通常、この手の計画立案は諜報の長が行うのだが、今回は暗殺の長たっての希望という話であったので、そちらに任せてきた。
だがいつもの動きと違う暗殺の長に、諜報の長は色々と確認をしなければならなくなった。
「ああ。暗殺の長よ、聞かせてくれ。何故、今第十五騎士団と戦うと決めたのだ? 時間をかければかけるほど、こちらに有利になるはずだろう」
「いいや、そうはならぬ。今の機を逃せば、連中は王都の無秩序の元を全て滅ぼしきってしまうだろう。我らは恐らく生き残れよう、だが、我ら以外全てが消えてしまっては、その後の活動に支障が出よう」
「何故、連中はそうまでして他所に噛み付くと考えるのだ? バルトサール侯爵を滅ぼしたのはわかる。ヴァラームでの戦もそうだ。つい先日の教会の件もだが、全て仕掛けられたことに反撃してのことだろう。能動的に動きわざわざ危ない橋を渡ってまで他所に敵対する理由がわからん」
「違う、違うぞ諜報の長よ。第十五騎士団は、放っておけぬのだ。あれだけの不可思議な武勲を挙げた存在を、金に汚い連中が見過ごすはずがないのだ」
「連中の異常な戦力を見れば、そんな馬鹿げた考えも失せよう。宰相もそう考えて闘技場の許可を出したのであろう?」
「間に合わん」
「む?」
その一言で諜報の長も察するところがあったのだろう。
確かに、王都に戻ってからさして日にちも経たぬうちに教会は完全に潰されてしまった。
しかもこれを為したのはたった一人であったと言う。
宰相の計らいで騎士学校との関係改善も進んでいるし、ケネト子爵もバルトサール侯爵の跡を継いで貴族派を糾合するなんてことはせず、イェルケルたちにすりよる姿勢を見せている。
第十五騎士団の敵は、確かにかなりの数が居るのだが、物凄い勢いで減っていってもいるのだ。
諜報の長は頷き、納得を示す。
次は商人の長が問うてきた。
「で、スティナ・アルムグレーンに負けたらどうする?」
「負ける? こちらは最初から暗殺部総がかりで仕掛けるつもりだ」
前回の会合でスティナ・アルムグレーンの危険性を説いてきたのは他ならぬ暗殺の長であった。

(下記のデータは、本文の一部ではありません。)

Lemma sorted_head_ext (l1 l2 : list Z) :
  StronglySorted Z.le l1 → StronglySorted Z.le l2 →
  (∀ x, x ∈ l1 ↔ x ∈ l2) → head l1 = head l2.
Proof.
  intros Hs1 Hs2 Hext. destruct l1 as [|a l1], l2 as [|b l2]; simpl.
  - done.
  - exfalso. apply (not_elem_of_nil b), Hext. left.
  - exfalso. apply (not_elem_of_nil a), Hext. left.
  - f_equal. apply StronglySorted_inv in Hs1 as [_ H1], Hs2 as [_ H2].
    rewrite Forall_forall in H1, H2.
    assert (a ∈ b :: l2) as Ha by (apply Hext; left).
    assert (b ∈ a :: l1) as Hb by (apply Hext; left).
    apply elem_of_cons in Ha as [?|Ha%H2]; [done|].
    apply elem_of_cons in Hb as [?|Hb%H1]; [done|]. lia.
Qed.

Lemma head_clockwise_ext (l1 l2 : list Z) h :
  StronglySorted Z.le l1 → StronglySorted Z.le l2 →
  (∀ x, x ∈ l1 ↔ x ∈ l2) →
  head (clockwise l1 h) = head (clockwise l2 h).
Proof.
  intros Hs1 Hs2 Hext. unfold clockwise.
  assert (head (filter (λ key, h ≤ key) l1) =
          head (filter (λ key, h ≤ key) l2)) as Hge.
  { apply sorted_head_ext; try by apply StronglySorted_filter.
    intros x. rewrite !list_elem_of_filter, Hext. tauto. }
  assert (head (filter (λ key, key < h) l1) =
          head (filter (λ key, key < h) l2)) as Hlt.
  { apply sorted_head_ext; try by apply StronglySorted_filter.
    intros x. rewrite !list_elem_of_filter, Hext. tauto. }
  destruct (filter (λ key, h ≤ key) l1), (filter (λ key, h ≤ key) l2);
    simpl in *; congruence.
Qed.

(** ** Properties of the hash ring *)

Section RingProperties.
Context {W Σ : Type} `{!Worker W Σ}.
Implicit Types (ch : ConsistentHash W) (keys hs : list Z).

(** C1 (minimal disruption).  On a ring built by adding each worker once,
    with no two virtual nodes sharing a hash, removing the registered
    worker [workerID] leaves every task that was routed to another worker
    on that worker; a task changes target only if the first virtual node
    clockwise from its hash belonged to [workerID]; and after the removal
    every task is routed to the owner of the first virtual node clockwise
    from its hash that does not belong to [workerID] (the lookup fails
    when no such node is left). *)
Theorem minimal_disruption R (ws : list W) workerID taskID :
  let ch := foldl AddWorker (NewConsistentHash R) ws in
  let ch' := RemoveWorker ch workerID in
  let h := hashFunction taskID in
  NoDup (GetID <$> ws) →
  NoDup (all_hashes R ws) →
  workerID ∈ GetID <$> ws →
  (∀ worker, GetWorker ch taskID = Routed (Some worker) →
             GetID worker ≠ workerID →
             GetWorker ch' taskID = Routed (Some worker)) ∧
  (GetWorker ch' taskID ≠ GetWorker ch taskID →
   ∃ key, head (clockwise (sortedKeys ch) h) = Some key ∧
          ring ch !! key = Some workerID) ∧
  match next_clockwise_not ch workerID h with
  | Some key =>
      ∃ worker, ring ch !! key = Some (GetID worker) ∧
                workers ch !! GetID worker = Some worker ∧
                GetID worker ≠ workerID ∧
                GetWorker ch' taskID = Routed (Some worker)
  | None => GetWorker ch' taskID = NoWorkersAvailable
  end.
Proof.
  intros ch ch' h Hids Hhashes Hreg.
  assert (ring_inv ch) as Hinv.
  { unfold ch. rewrite foldl_AddWorker_run_ops. apply ring_inv_reachable. }
  assert (replicas ch = R) as HR.
  { unfold ch. rewrite foldl_AddWorker_run_ops. apply replicas_run_ops. }
  destruct (fresh_adds_cover (NewConsistentHash R) (OpAdd <$> ws))
    as [Hnd Hcov].
  { apply built_fresh_adds; [done|]. by intros ? _ ?%not_elem_of_nil. }
  { constructor. }
  { by intros key ?%not_elem_of_nil. }
  rewrite <-foldl_AddWorker_run_ops in Hnd, Hcov. fold ch in Hnd, Hcov.
  assert (∀ key, key ∈ vnode_hashes (replicas ch) workerID →
            ring ch !! key = Some workerID) as Hown.
  { intros key Hkey. apply list_elem_of_fmap in Hreg as (w & -> & Hw).
    rewrite HR in Hkey. by apply ring_foldl_AddWorker_owner. }
  pose proof (GetWorker_cover ch taskID Hinv Hcov) as HG.
  pose proof (GetWorker_RemoveWorker ch workerID taskID Hinv Hnd Hcov
                (λ key Hkey _, Hown key Hkey)) as HG'.
  fold ch' h in HG'. fold h in HG.
  assert (∀ worker, GetWorker ch taskID = Routed (Some worker) →
            GetID worker ≠ workerID →
            GetWorker ch' taskID = Routed (Some worker)) as Hkeep.
  { intros worker Hrouted Hother. rewrite HG in Hrouted.
    unfold next_clockwise_not in HG'.
    destruct (clockwise (sortedKeys ch) h) as [|key rest] eqn:Hcw; [done|].
    simpl in Hrouted. injection Hrouted as Hworker.
    assert (key ∈ sortedKeys ch) as Hkey.
    { apply (elem_of_clockwise _ h). rewrite Hcw. left. }
    destruct (Hcov key Hkey) as [id' Hk]. rewrite Hk in Hworker.
    simpl in Hworker.
    pose proof (inv_workers _ Hinv _ _ Hworker) as Hid.
    rewrite filter_cons_True in HG' by (rewrite Hk; congruence).
    simpl in HG'. rewrite HG', Hk. simpl. by rewrite Hworker. }
  split_and!; [done| |].
  - intros Hdiff.
    destruct (head (clockwise (sortedKeys ch) h)) as [key|] eqn:Hh.
    + exists key. split; [done|].
      destruct (Hcov key (head_clockwise_elem _ _ _ Hh)) as [id' Hk].
      destruct (decide (id' = workerID)) as [->|Hne]; [done|].
      destruct (inv_ring _ Hinv _ _ Hk) as (_ & _ & [worker Hw]).
      pose proof (inv_workers _ Hinv _ _ Hw) as Hid.
      rewrite Hk in HG. simpl in HG. rewrite Hw in HG.
      destruct Hdiff. rewrite HG. apply Hkeep; [done|]. by rewrite Hid.
    + destruct Hdiff. rewrite HG, HG'. unfold next_clockwise_not.
      apply head_None in Hh. by rewrite Hh.
  - destruct (next_clockwise_not ch workerID h) as [key|] eqn:Hnext; [|done].
    unfold next_clockwise_not in Hnext.
    apply head_Some_elem_of, list_elem_of_filter in Hnext as [Hne Hin].
    apply elem_of_clockwise in Hin.
    destruct (Hcov key Hin) as [id' Hk].
    destruct (inv_ring _ Hinv _ _ Hk) as (_ & _ & [worker Hw]).
    pose proof (inv_workers _ Hinv _ _ Hw) as Hid. subst id'.
    exists worker. rewrite HG', Hk. simpl. rewrite Hw.
    split_and!; try done. by intros Heq; rewrite Heq in Hk.
Qed.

曰く、暗殺部ですら行えぬ困難な暗殺も、彼女ならば可能であろうと。
成功を確信されている暗殺者、なんて偶像を作り上げるのに彼ら赤い刃がどれほどの苦労と犠牲を払ってきたか。
その成果として、彼等暗殺部が単独で商売として成立するほどに依頼が来るのだ。
そして暗殺部の存在による利益は、ただ報酬にて得られるもののみではない。
誰しもが暗殺部の存在を恐れるため、他の部門を大きく伸ばすことができるのだ。
彼ら赤い刃の隆盛は、全て暗殺部の存在ゆえであると皆が理解している。
その暗殺部の存在が根本より揺るがされている。
それほどにスティナの存在は大きい。
彼らが集めた情報から出したスティナの能力は、千の兵に囲まれ尚脱出可能で、音も無く最重要区画へと忍び込める人外の化物である。
兵で防ぐこともできず、襲撃を察することもできない。
こんなものに狙われたら、生きていられる訳がない。
さしもの赤い刃暗殺部も、ここまでの怪物を育て上げることなど不可能だ。考えたことすらなかっただろう。

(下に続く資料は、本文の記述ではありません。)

(** [s[idx:idx+len(p)] == p], and what follows. *)
Fixpoint strip_prefix (p s : string) : option string :=
  match p, s with
  | EmptyString, _ => Some s
  | String a p', String b s' => if Ascii.eqb a b then strip_prefix p' s' else None
  | String _ _, EmptyString => None
  end.

Section Decoder.
(** [scan_once], as [JSONArray] and [JSONObject] receive it. *)
Variable scan : string -> option (json * string).

(** The [while True] loop of [JSONArray], from the first value on. *)
Fixpoint array_items (fuel : nat) (s : string) : option (list json * string) :=
  match fuel with
  | O => None
  | S n =>
      match scan s with
      | None => None
      | Some (v, r) =>
          match skip_ws r with
          | EmptyString => None
          | String c r' =>
              if Ascii.eqb c "]" then Some ([v], r')
              else if Ascii.eqb c "," then
                match array_items n (skip_ws r') with
                | Some (vs, rest) => Some (v :: vs, rest)
                | None => None
                end
              else None
          end
      end
  end.

Definition JSONArray (fuel : nat) (s : string) : option (json * string) :=
  match skip_ws s with
  | EmptyString => None
  | String c r =>
      if Ascii.eqb c "]" then Some (JList [], r)
      else
        match array_items fuel (skip_ws s) with
        | Some (vs, rest) => Some (JList vs, rest)
        | None => None
        end
  end.

(** The [while True] loop of [JSONObject], from just after the opening
    quote of a key. *)
Fixpoint object_items (fuel : nat) (s : string)
    : option (list (string * json) * string) :=
  match fuel with
  | O => None
  | S n =>
      match scanstring s with
      | None => None
      | Some (key, r) =>
          match skip_ws r with
          | EmptyString => None
          | String c r1 =>
              if Ascii.eqb c ":" then
                match scan (skip_ws r1) with
                | None => None
                | Some (v, r2) =>
                    match skip_ws r2 with
                    | EmptyString => None
                    | String c2 r3 =>
                        if Ascii.eqb c2 "}" then Some ([(key, v)], r3)
                        else if Ascii.eqb c2 "," then
                          match skip_ws r3 with
                          | EmptyString => None
                          | String c3 r4 =>
                              if Ascii.eqb c3 dquote then
                                match object_items n r4 with
                                | Some (kvs, rest) => Some ((key, v) :: kvs, rest)
                                | None => None
                                end
                              else None
                          end
                        else None
                    end
                end
              else None
          end
      end
  end.

Definition JSONObject (fuel : nat) (s : string) : option (json * string) :=
  match skip_ws s with
  | EmptyString => None
  | String c r =>
      if Ascii.eqb c dquote then
        match object_items fuel r with
        | Some (pairs, rest) => Some (JDict (dict_of_pairs pairs), rest)
        | None => None
        end
      else if Ascii.eqb c "}" then Some (JDict [], r)
      else None
  end.
End Decoder.

(** [_scan_once]; [fuel] bounds the nesting and the length of a container. *)
Fixpoint scan_once (fuel : nat) (s : string) : option (json * string) :=
  match fuel with
  | O => None
  | S n =>
      match s with
      | EmptyString => None
      | String c r =>
          if Ascii.eqb c dquote then
            match scanstring r with
            | Some (t, rest) => Some (JStr t, rest)
            | None => None
            end
          else if Ascii.eqb c "{" then JSONObject (scan_once n) n r
          else if Ascii.eqb c "[" then JSONArray (scan_once n) n r
          else
            match strip_prefix "null" s, strip_prefix "true" s,
                  strip_prefix "false" s with
            | Some rest, _, _ => Some (JNull, rest)
            | _, Some rest, _ => Some (JBool true, rest)
            | _, _, Some rest => Some (JBool false, rest)
            | None, None, None => match_number s
            end
      end
  end.

(** [JSONDecoder.decode]: leading blanks, one value, trailing blanks, and
    nothing else. *)
Definition json_loads (s : string) : option json :=
  match scan_once (S (String.length s)) (skip_ws s) with
  | Some (v, rest) =>
      match skip_ws rest with
      | EmptyString => Some v
      | String _ _ => None
      end
  | None => None
  end.

(** ** The component *)

Inductive input_kind : Type := SecretStrInput | StrInput.

Record input_decl : Type := mkInput {
  in_kind : input_kind;
  in_name : string;
  in_display_name : string;
  in_info : string;
  in_required : bool
}.

(** [ListHomeAssistantStates.inputs] *)
Definition inputs : list input_decl :=
  [ mkInput SecretStrInput "ha_token" "Home Assistant Token"
      "Home Assistant Long-Lived Access Token" true;
    mkInput StrInput "base_url" "Home Assistant URL"
      "e.g., http://192.168.0.10:8123" true;
    mkInput StrInput "filter_domain" "Default Filter Domain (Optional)"
      "light, switch, sensor, etc. (Leave empty to fetch all)" false ].

(** One field of a pydantic schema: its name and its default. *)
Record schema_field : Type := mkField {
  field_name : string;
  field_default : string;
  field_description : string
}.

(** [class ToolSchema(BaseModel)] *)
Definition ToolSchema : list schema_field :=
  [ mkField "filter_domain" ""
      "Filter domain (e.g., 'light'). If empty, returns all." ].

(** The attributes of a component instance, as entered in the UI; a field
    that was not given is [None]. *)
Record ListHomeAssistantStates : Type := mkComponent {
  ha_token : option string;
  base_url : option string;
  filter_domain : option string
}.

(** Modelled from the spec: the envelope [langflow.schema.Data], whose class
    is not part of the source.  It is the ResultEnvelope of the spec, a
    payload and a text, which the component sets through the keyword
    arguments [data] and [text]. *)
Record Data : Type := mkData {
  data : dict;
  text : string
}.

(** [for st in all_states]: a list gives its items, a dict its keys, a string
    its characters; nothing else is iterable. *)
Definition iterate (v : json) : outcome (list json) :=
  match v with
  | JList l => Return l
  | JDict d => Return (map (fun kv => JStr (fst kv)) d)
  | JStr s => Return (map (fun c => JStr (String c "")) (list_ascii_of_string s))
  | _ => Raise (TypeError ("'" +:+ type_name v +:+ "' object is not iterable"))
  end.

(** [st.get("entity_id", "").startswith(prefix)] *)
Definition entity_matches (prefix : string) (st : json) : outcome bool :=
  match st with
  | JDict d =>
      match dict_get d "entity_id" (JStr "") with
      | JStr s => Return (startswith s prefix)
      | v => Raise (AttributeError
               ("'" +:+ type_name v +:+ "' object has no attribute 'startswith'"))
      end
  | _ => Raise (AttributeError
           ("'" +:+ type_name st +:+ "' object has no attribute 'get'"))
  end.

(** The list comprehension of [_list_states]: items are tested in order and
    the first exception ends it. *)
Fixpoint comprehension (prefix : string) (items : list json)
    : outcome (list json) :=
  match items with
  | [] => Return []
  | st :: rest =>
      keep <- entity_matches prefix st ;;
      tl <- comprehension prefix rest ;;
      Return (if keep then st :: tl else tl)
  end.

(** The request [_list_states] sends. *)
Definition states_request (ha_token base_url : option string) : request :=
  mkRequest "GET" (format_field base_url +:+ "/api/states")
    [ ("Authorization", "Bearer " +:+ format_field ha_token);
      ("Content-Type", "application/json") ]
    10.

(** The [try] block of [_list_states]. *)
Definition _list_states_try (net : network) (ha_token base_url : option string)
    (filter_domain : string) : io json :=
  let headers :=
    [ ("Authorization", "Bearer " +:+ format_field ha_token);
      ("Content-Type", "application/json") ] in
  let u := format_field base_url +:+ "/api/states" in
  response <~ requests_get net u headers 10 ;;
  _ <~ io_lift (raise_for_status response) ;;
  all_states <~ io_lift (json_body response) ;;
  if truthy filter_domain then
    filtered <~ io_lift (items <- iterate all_states ;;
                         comprehension (filter_domain +:+ ".") items) ;;
    io_ret (JList filtered)
  else io_ret all_states.

(** Its two [except] clauses. *)
Definition _list_states_except (e : exn) : string :=
  match e with
  | RequestException _ => "Error: Failed to fetch states. " +:+ str_exn e
  | _ => "An unexpected error occurred: " +:+ str_exn e
  end.

Definition _list_states (net : network) (ha_token base_url : option string)
    (filter_domain : string) : io json :=
  io_try (_list_states_try net ha_token base_url filter_domain)
    (fun e => io_ret (JStr (_list_states_except e))).

(** [_make_data_response].  [json.dumps] raises nothing on a value that came
    out of [response.json()], so the [except] clause is never taken; it is
    kept as the source has it. *)
Definition _make_data_response (result : json) : Data :=
  match
    match result with
    | JList _ =>
        let wrapped_result := [("result", result)] in
        rendered <- Return (json_dumps (JDict wrapped_result)) ;;
        Return (mkData wrapped_result rendered)
    | JDict d =>
        rendered <- Return (json_dumps result) ;;
        Return (mkData d rendered)
    | JStr s => Return (mkData [] s)
    | _ => Return (mkData [] "Error: Unexpected response format.")
    end
  with
  | Return d => d
  | Raise e =>
      mkData [] ("Error: Failed to process response. Details: " +:+ str_exn e)
  end.

Definition run_model (net : network) (self : ListHomeAssistantStates) : io Data :=
  let filter_domain := or_empty (filter_domain self) in
  result <~ _list_states net (ha_token self) (base_url self) filter_domain ;;
  io_ret (_make_data_response result).

Definition _list_states_for_tool (net : network) (self : ListHomeAssistantStates)
    (filter_domain : string) : io json :=
  _list_states net (ha_token self) (base_url self) filter_domain.

(** [StructuredTool.from_function(name=, description=, func=, args_schema=)] *)
Record StructuredTool : Type := mkTool {
  tool_name : string;
  tool_description : string;
  tool_func : string -> io json;
  args_schema : list schema_field
}.

Definition build_tool (net : network) (self : ListHomeAssistantStates)
    : StructuredTool :=
  mkTool "list_homeassistant_states"
    ("Retrieve states from Home Assistant. " +:+
     "You can provide filter_domain='light', 'switch', etc. to narrow results.")
    (_list_states_for_tool net self)
    ToolSchema.

Fixpoint assoc (key : string) (l : list (string * string)) : option string :=
  match l with
  | [] => None
  | (k, v) :: l' => if String.eqb k key then Some v else assoc key l'
  end.

(** Reading the agent's arguments against a schema: a field that is not
    given takes its default, a key that is no field of the schema is
    dropped. *)
Definition validate_args (schema : list schema_field)
    (args : list (string * string)) : list string :=
  map (fun f =>
         match assoc (field_name f) args with
         | Some v => v
         | None => field_default f
         end) schema.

だが、実際にこうして出てきた以上、対処せねばならぬ。
諜報の長、そして今回副官が出てきた貴族部、更に傭兵の長も非難めいた視線を暗殺の長に送る。
それほど大きな作戦となれば被る損害もとんでもないものになる。
暗殺者一人を育てるのに彼らが割いている予算は、貴族を一人成人させるに等しい額であるのだ。
そんな虎の子たちを用いた組織の全てを賭けるような真似を、彼らは支持したくないのだろう。

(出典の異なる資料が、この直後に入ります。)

(* ===== verification/UtHash.v ===== *)
(** * The hash table library the tools are written against

    [kld] keeps its tables (directory entries, binary objects, modules) in
    uthash tables.  uthash is fetched at build time and is not part of the
    repository, so it is an interface here: the operations the code uses, with
    the laws the uthash documentation states for tables whose keys are unique.
    [ht_items] is the application order of the table, the order in which
    [HASH_ITER] visits the elements. *)
From S2P Require Import Prelude.

Class UtHash := {
  htab : Type → Type → Type;
  ht_empty : ∀ {K V}, htab K V;
  ht_find : ∀ {K V} `{EqDecision K}, K → htab K V → option V;
  ht_add : ∀ {K V} `{EqDecision K}, K → V → htab K V → htab K V;
  ht_del : ∀ {K V} `{EqDecision K}, K → htab K V → htab K V;
  ht_items : ∀ {K V}, htab K V → list (K * V);
}.

(** [HASH_CNT] *)
Definition ht_cnt `{UtHash} {K V} (t : htab K V) : nat := length (ht_items t).

Definition ht_keys `{UtHash} {K V} (t : htab K V) : list K := (ht_items t).*1.

Class UtHashLaws `{UtHash} := {
  ht_items_empty : ∀ {K V}, ht_items (ht_empty : htab K V) = [];
  ht_items_add : ∀ {K V} `{EqDecision K} (k : K) (v : V) t,
    k ∉ ht_keys t → ht_items (ht_add k v t) = ht_items t ++ [(k, v)];
  ht_items_del : ∀ {K V} `{EqDecision K} (k : K) (t : htab K V),
    NoDup (ht_keys t) →
    ht_items (ht_del k t) = filter (λ kv, kv.1 ≠ k) (ht_items t);
  ht_find_spec : ∀ {K V} `{EqDecision K} (k : K) (v : V) t,
    NoDup (ht_keys t) → (ht_find k t = Some v ↔ (k, v) ∈ ht_items t);
}.

Section laws.
Context `{UtHashLaws} {K V : Type} `{EqDecision K}.
Implicit Types t : htab K V.

Lemma ht_keys_empty : ht_keys (ht_empty : htab K V) = [].
Proof. unfold ht_keys. by rewrite ht_items_empty. Qed.

Lemma ht_keys_add k v t : k ∉ ht_keys t → ht_keys (ht_add k v t) = ht_keys t ++ [k].
Proof. intros. unfold ht_keys. by rewrite ht_items_add, fmap_app. Qed.

Lemma ht_find_None k t : NoDup (ht_keys t) → (ht_find k t = None ↔ k ∉ ht_keys t).
Proof.
  intros Hnd. unfold ht_keys. rewrite list_elem_of_fmap. split.
  - intros Hn ([k' v] & -> & Hin). simpl in *.
    apply ht_find_spec in Hin; [congruence | done].
  - intros Hn. destruct (ht_find k t) as [v|] eqn:E; [|done].
    apply ht_find_spec in E; [|done]. destruct Hn. by exists (k, v).
Qed.

Lemma ht_nodup_empty : NoDup (ht_keys (ht_empty : htab K V)).
Proof. rewrite ht_keys_empty. constructor. Qed.

Lemma ht_nodup_add k v t :
  NoDup (ht_keys t) → k ∉ ht_keys t → NoDup (ht_keys (ht_add k v t)).
Proof.
  intros Hnd Hk. rewrite ht_keys_add by done. apply NoDup_app.
  split_and!; [done | set_solver | apply NoDup_singleton].
Qed.

Lemma ht_nodup_del k t : NoDup (ht_keys t) → NoDup (ht_keys (ht_del k t)).
Proof.
  intros Hnd. unfold ht_keys in *. rewrite ht_items_del by done.
  revert Hnd. induction (ht_items t) as [|[k' v] l IH]; simpl; intros Hnd; [constructor|].
  apply NoDup_cons in Hnd as [Hk Hnd].
  rewrite filter_cons. case_decide; simpl; [|by apply IH].
  apply NoDup_cons; split; [|by apply IH].
  intros Hin. apply Hk. apply list_elem_of_fmap in Hin as (x & -> & Hx).
  apply list_elem_of_filter in Hx as [_ Hx]. by apply list_elem_of_fmap_2.
Qed.

Lemma ht_items_del_elem k k' v t :
  NoDup (ht_keys t) →
  ((k', v) ∈ ht_items (ht_del k t) ↔ k' ≠ k ∧ (k', v) ∈ ht_items t).
Proof. intros Hnd. rewrite ht_items_del by done. by rewrite list_elem_of_filter. Qed.

Lemma ht_items_add_elem k v k' v' t :
  k ∉ ht_keys t →
  ((k', v') ∈ ht_items (ht_add k v t) ↔ (k', v') ∈ ht_items t ∨ (k' = k ∧ v' = v)).
Proof. intros. rewrite ht_items_add by done. set_solver. Qed.

Lemma ht_key_item k v t : (k, v) ∈ ht_items t → k ∈ ht_keys t.
Proof. intros Hin. unfold ht_keys. by apply (list_elem_of_fmap_2 fst) in Hin. Qed.

Lemma ht_keys_elem k t : k ∈ ht_keys t ↔ ∃ v, (k, v) ∈ ht_items t.
Proof.
  unfold ht_keys. rewrite list_elem_of_fmap. split.
  - intros ([k' v] & -> & Hin). by exists v.
  - intros [v Hin]. by exists (k, v).
Qed.

Lemma ht_cnt_add k v t : k ∉ ht_keys t → ht_cnt (ht_add k v t) = S (ht_cnt t).
Proof. intros. unfold ht_cnt. rewrite ht_items_add by done. rewrite length_app. simpl. lia. Qed.

(** Deleting a present key drops exactly one element. *)
Lemma ht_cnt_del k t :
  NoDup (ht_keys t) → k ∈ ht_keys t → S (ht_cnt (ht_del k t)) = ht_cnt t.
Proof.
  unfold ht_keys, ht_cnt. intros Hnd Hin. rewrite ht_items_del by done.
  revert Hnd Hin. induction (ht_items t) as [|[k' v] l IH]; simpl; [set_solver|].
  intros [Hk Hnd]%NoDup_cons Hin. rewrite filter_cons. case_decide as Hd; simpl in *.
  - f_equal. apply IH; [done|]. set_solver.
  - assert (k' = k) as -> by (destruct (decide (k' = k)); tauto). f_equal.
    clear IH Hin Hnd Hd. induction l as [|[k2 v2] l IH]; simpl in *; [done|].
    rewrite filter_cons_True by set_solver. simpl. f_equal. apply IH. set_solver.
Qed.

Lemma ht_cnt_nil t : ht_cnt t = 0 ↔ ht_items t = [].
Proof. unfold ht_cnt. apply length_zero_iff_nil. Qed.
End laws.

(** ** A reference implementation

    Association lists in insertion order satisfy the interface, so its laws are
    consistent; the witnesses of the development run on this instance. *)
Definition al_find {K V} `{EqDecision K} (k : K) (t : list (K * V)) : option V :=
  (λ p, p.2.2) <$> list_find (λ kv, kv.1 = k) t.

#[export] Instance al_uthash : UtHash := {|
  htab := λ K V, list (K * V);
  ht_empty := λ K V, [];
  ht_find := @al_find;
  ht_add := λ K V _ k v t, t ++ [(k, v)];
  ht_del := λ K V _ k t, filter (λ kv, kv.1 ≠ k) t;
  ht_items := λ K V t, t;
|}.

#[export] Instance al_uthash_laws : UtHashLaws.
Proof.
  split; try done. intros K V Heq k v t Hnd. unfold ht_find, al_uthash, al_find.
  simpl in *. revert Hnd. unfold ht_keys; simpl.
  induction t as [|[k' v'] t IH]; simpl; [set_solver|]. intros [Hk Hnd]%NoDup_cons.
  unfold list_find; simpl. case_decide as Hd; simpl in *.
  - subst. split; [set_solver|]. rewrite elem_of_cons. intros [?|Hin]; [naive_solver|].
    destruct Hk. by apply (list_elem_of_fmap_2 fst) in Hin.
  - rewrite elem_of_cons. specialize (IH Hnd). revert IH. fold (list_find (λ kv : K * V, kv.1 = k) t).
    destruct (list_find _ t) as [[]|]; simpl; naive_solver.
Qed.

そこまでの損害を被る敵ならば共存を考えるべき、といった彼らの視線に暗殺の長は真っ向より向かい合う。
「我らがこれまでしてきたことを思い出せ。こちらが第十五騎士団より劣るとなれば、第十五騎士団はもちろん、宰相も我らの存在を許しはすまい」
諜報の長は渋い顔のままだ。
「以前から言われている宰相直属の諜報機関か。予算も無い、人も居ないでどうやって組織を運営する。我らよりの結論は以前にも言ったな、それはあくまで噂だ」
「このカレリアに第十五騎士団はいきなり現れてきた。そのために予算や人員を割いた部署がどこかにあったか?」
あれは例外だ、と誰もが言いたかったのだろうが口にする者は居ない。
第十五騎士団はあまりにその存在が異質過ぎて、例えとして相応しい対象とは思えないのだ。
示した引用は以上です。